(Stored data entries)

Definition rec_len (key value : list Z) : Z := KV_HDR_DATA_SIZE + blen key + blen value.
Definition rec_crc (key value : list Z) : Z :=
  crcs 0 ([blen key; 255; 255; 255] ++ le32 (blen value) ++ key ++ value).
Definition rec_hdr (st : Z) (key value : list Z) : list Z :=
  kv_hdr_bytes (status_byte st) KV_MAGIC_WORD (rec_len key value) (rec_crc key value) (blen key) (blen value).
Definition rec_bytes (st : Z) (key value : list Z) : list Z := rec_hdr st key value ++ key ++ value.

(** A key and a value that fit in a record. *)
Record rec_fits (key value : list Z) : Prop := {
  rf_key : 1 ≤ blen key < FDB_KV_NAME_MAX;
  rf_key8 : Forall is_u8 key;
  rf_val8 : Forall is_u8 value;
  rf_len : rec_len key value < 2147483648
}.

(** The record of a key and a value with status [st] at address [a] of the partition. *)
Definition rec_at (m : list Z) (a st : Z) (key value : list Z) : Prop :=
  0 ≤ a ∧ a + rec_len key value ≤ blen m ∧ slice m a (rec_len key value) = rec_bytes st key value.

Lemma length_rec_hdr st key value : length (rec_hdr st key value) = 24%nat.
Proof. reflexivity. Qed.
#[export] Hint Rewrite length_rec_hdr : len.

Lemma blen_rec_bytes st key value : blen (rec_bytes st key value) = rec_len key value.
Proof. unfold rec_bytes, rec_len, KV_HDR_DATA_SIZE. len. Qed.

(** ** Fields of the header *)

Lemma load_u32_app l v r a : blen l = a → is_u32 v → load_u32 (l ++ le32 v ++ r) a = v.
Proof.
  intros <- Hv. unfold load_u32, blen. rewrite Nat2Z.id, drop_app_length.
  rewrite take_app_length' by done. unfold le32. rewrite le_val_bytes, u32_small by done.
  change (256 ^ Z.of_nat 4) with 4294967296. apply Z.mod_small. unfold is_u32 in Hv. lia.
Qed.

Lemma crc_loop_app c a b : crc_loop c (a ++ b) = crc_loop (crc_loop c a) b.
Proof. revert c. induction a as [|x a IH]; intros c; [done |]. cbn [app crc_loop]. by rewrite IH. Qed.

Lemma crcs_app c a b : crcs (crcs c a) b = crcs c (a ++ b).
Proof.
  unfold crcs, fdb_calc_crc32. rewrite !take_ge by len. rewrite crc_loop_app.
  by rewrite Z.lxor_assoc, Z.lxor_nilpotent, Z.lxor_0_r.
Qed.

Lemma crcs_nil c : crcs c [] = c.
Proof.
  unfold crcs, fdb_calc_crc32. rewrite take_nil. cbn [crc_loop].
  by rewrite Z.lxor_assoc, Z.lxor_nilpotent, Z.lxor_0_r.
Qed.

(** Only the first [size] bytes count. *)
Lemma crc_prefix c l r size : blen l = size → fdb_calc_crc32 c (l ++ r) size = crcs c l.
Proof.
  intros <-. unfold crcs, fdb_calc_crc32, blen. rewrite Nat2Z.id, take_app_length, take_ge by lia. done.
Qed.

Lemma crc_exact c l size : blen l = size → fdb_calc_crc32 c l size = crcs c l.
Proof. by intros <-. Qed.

* * *

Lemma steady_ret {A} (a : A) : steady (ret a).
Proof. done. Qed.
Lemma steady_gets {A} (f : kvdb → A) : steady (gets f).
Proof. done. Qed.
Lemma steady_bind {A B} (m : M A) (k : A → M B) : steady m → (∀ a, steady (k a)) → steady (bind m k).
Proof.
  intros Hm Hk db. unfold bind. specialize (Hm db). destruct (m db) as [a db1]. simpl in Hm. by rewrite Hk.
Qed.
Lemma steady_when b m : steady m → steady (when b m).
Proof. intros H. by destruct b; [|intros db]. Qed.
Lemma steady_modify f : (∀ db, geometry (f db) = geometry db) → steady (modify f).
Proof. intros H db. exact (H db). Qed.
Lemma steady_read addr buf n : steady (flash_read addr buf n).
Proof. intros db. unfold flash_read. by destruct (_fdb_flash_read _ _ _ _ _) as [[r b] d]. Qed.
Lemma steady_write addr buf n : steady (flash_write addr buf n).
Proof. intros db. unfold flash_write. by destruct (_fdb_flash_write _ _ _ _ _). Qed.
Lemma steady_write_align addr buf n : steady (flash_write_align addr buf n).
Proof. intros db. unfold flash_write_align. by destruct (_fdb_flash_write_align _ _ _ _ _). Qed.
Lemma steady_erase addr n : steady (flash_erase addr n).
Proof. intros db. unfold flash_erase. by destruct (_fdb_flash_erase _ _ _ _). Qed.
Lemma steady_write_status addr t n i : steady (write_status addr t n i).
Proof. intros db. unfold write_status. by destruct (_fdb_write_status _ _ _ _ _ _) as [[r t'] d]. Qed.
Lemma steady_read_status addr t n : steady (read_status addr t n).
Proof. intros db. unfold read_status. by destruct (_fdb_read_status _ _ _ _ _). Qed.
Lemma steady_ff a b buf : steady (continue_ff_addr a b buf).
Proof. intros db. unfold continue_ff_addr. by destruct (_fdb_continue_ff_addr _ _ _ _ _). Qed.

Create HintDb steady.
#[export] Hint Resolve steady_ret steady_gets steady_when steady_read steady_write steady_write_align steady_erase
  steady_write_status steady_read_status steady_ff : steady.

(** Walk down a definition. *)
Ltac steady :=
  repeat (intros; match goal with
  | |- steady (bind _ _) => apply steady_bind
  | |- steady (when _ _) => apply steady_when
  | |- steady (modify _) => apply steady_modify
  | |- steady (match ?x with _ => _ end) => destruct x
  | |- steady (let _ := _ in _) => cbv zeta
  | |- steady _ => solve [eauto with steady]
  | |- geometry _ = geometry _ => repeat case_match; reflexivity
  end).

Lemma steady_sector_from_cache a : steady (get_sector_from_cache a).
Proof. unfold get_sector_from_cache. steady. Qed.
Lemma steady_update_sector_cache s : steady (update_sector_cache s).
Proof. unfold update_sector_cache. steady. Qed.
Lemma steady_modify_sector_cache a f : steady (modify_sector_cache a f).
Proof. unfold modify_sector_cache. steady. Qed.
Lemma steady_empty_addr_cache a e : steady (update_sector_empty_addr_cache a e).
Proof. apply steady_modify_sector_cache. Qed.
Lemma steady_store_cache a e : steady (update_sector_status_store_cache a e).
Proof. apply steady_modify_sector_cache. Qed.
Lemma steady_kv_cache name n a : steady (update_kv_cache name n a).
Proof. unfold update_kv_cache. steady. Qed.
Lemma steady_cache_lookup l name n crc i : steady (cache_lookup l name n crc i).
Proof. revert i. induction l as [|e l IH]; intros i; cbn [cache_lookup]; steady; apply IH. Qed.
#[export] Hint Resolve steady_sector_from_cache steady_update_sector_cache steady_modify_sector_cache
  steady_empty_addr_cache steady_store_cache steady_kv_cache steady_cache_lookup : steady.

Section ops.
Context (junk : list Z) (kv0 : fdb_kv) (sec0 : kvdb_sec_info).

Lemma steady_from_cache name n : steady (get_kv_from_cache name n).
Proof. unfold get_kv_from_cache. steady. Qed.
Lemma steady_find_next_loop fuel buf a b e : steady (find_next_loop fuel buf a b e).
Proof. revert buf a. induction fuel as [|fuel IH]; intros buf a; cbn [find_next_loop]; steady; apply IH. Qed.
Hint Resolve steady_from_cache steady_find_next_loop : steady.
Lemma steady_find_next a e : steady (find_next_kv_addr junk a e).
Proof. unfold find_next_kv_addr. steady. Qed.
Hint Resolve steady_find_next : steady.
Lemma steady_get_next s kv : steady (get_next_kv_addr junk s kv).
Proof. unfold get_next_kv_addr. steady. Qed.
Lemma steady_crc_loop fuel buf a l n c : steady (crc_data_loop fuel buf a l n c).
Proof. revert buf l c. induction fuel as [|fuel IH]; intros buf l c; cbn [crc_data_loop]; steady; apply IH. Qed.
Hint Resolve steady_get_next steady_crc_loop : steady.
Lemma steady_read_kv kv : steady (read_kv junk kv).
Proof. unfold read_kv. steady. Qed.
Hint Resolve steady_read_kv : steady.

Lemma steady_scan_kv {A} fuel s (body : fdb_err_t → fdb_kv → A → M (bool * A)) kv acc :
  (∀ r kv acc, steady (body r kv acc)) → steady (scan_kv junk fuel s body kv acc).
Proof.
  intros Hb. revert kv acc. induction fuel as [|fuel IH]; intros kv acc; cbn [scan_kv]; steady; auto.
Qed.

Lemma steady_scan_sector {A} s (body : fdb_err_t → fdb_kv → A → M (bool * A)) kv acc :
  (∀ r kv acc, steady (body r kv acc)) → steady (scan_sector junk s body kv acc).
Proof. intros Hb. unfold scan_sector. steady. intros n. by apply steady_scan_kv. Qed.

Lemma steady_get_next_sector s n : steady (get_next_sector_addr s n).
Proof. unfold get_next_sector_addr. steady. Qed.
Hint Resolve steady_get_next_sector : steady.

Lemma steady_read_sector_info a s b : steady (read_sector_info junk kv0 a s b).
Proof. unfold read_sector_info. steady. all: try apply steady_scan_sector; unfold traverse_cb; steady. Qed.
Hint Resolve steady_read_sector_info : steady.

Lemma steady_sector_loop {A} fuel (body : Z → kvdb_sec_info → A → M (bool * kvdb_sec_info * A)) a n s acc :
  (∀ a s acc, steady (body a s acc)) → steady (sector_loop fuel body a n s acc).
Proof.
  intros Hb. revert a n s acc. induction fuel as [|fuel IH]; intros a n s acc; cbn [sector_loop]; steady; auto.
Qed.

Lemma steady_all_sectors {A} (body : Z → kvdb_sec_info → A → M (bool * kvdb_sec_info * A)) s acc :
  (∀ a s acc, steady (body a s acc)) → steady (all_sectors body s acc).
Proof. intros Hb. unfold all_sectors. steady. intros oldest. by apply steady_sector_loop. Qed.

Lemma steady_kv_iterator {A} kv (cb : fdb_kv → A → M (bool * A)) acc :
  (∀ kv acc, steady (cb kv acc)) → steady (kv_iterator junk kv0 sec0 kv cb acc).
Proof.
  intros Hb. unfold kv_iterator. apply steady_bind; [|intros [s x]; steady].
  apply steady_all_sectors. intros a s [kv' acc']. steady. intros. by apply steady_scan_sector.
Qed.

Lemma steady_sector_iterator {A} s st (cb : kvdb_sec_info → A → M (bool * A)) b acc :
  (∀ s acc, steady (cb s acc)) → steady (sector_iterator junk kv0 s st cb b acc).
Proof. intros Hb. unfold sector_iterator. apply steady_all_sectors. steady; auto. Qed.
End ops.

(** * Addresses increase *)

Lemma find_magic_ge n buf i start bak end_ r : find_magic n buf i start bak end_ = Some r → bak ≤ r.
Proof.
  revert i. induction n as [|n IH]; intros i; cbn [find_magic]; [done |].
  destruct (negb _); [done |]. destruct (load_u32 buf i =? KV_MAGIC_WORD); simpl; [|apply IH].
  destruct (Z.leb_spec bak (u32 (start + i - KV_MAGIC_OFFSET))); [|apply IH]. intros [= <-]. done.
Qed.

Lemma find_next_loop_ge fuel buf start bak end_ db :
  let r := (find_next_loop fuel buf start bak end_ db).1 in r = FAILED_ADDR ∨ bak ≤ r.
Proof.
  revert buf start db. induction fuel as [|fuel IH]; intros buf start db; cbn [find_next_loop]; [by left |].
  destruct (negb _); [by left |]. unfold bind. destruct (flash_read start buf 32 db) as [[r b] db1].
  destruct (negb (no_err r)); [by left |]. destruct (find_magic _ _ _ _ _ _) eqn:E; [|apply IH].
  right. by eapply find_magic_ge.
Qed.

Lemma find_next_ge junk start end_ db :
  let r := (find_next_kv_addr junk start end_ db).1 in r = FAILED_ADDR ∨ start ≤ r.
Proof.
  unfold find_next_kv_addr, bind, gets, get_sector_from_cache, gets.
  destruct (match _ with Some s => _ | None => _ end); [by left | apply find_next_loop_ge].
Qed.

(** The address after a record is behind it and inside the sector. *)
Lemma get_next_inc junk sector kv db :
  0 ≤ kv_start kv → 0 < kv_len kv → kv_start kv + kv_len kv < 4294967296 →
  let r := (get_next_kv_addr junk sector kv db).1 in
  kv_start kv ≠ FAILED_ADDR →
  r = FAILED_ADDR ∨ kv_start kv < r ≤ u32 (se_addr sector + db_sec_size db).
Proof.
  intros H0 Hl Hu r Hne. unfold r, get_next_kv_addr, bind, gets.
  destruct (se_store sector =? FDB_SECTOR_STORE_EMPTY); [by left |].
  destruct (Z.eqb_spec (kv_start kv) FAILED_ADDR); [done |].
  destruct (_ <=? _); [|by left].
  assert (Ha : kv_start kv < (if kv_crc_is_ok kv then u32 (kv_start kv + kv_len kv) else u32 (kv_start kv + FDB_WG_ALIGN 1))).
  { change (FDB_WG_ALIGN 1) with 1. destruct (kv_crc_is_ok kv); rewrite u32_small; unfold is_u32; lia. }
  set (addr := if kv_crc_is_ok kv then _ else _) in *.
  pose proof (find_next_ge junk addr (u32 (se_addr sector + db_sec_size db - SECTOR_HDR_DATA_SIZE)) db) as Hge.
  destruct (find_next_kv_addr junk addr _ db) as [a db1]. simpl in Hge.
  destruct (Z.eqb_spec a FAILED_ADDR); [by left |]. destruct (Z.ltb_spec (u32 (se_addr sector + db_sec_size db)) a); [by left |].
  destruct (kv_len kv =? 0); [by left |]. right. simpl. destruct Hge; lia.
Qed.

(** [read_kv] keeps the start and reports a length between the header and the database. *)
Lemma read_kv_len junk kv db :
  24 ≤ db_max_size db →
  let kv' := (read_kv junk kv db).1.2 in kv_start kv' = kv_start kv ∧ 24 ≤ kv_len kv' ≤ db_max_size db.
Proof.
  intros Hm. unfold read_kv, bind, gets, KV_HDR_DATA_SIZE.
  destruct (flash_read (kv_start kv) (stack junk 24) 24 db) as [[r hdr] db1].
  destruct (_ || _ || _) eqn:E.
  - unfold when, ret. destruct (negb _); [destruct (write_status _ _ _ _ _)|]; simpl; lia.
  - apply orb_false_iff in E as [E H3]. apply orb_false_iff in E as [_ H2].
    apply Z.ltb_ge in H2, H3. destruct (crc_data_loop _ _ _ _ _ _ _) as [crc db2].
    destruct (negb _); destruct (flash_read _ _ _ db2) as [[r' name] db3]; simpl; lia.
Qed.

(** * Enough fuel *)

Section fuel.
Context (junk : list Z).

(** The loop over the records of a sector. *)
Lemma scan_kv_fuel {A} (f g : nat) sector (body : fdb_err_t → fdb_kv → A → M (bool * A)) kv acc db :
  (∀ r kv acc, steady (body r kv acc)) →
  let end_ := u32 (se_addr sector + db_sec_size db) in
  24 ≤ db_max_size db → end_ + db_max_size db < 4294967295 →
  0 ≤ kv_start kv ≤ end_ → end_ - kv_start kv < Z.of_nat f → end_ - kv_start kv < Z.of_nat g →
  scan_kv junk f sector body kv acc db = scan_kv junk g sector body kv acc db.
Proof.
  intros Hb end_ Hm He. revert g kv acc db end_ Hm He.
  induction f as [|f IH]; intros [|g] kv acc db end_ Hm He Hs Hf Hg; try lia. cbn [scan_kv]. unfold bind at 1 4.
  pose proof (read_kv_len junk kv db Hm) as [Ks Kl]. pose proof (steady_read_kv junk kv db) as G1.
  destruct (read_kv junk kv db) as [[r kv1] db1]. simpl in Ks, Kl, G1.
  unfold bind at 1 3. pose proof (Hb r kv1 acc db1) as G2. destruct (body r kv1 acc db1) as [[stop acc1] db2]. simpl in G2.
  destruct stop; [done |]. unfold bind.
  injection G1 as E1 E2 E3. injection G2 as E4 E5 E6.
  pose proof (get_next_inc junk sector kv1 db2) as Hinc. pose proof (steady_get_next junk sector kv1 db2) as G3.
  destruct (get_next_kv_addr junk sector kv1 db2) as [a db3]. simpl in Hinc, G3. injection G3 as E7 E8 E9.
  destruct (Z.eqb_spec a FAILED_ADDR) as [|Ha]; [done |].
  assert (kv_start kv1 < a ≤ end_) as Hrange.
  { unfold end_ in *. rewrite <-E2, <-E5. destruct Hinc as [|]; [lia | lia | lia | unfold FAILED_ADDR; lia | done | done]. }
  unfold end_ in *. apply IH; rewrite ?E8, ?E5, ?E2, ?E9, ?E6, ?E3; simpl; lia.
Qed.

Work to complete: Determine how many lines in the records above have the string "Context". Only the number should be returned.

Reply: 2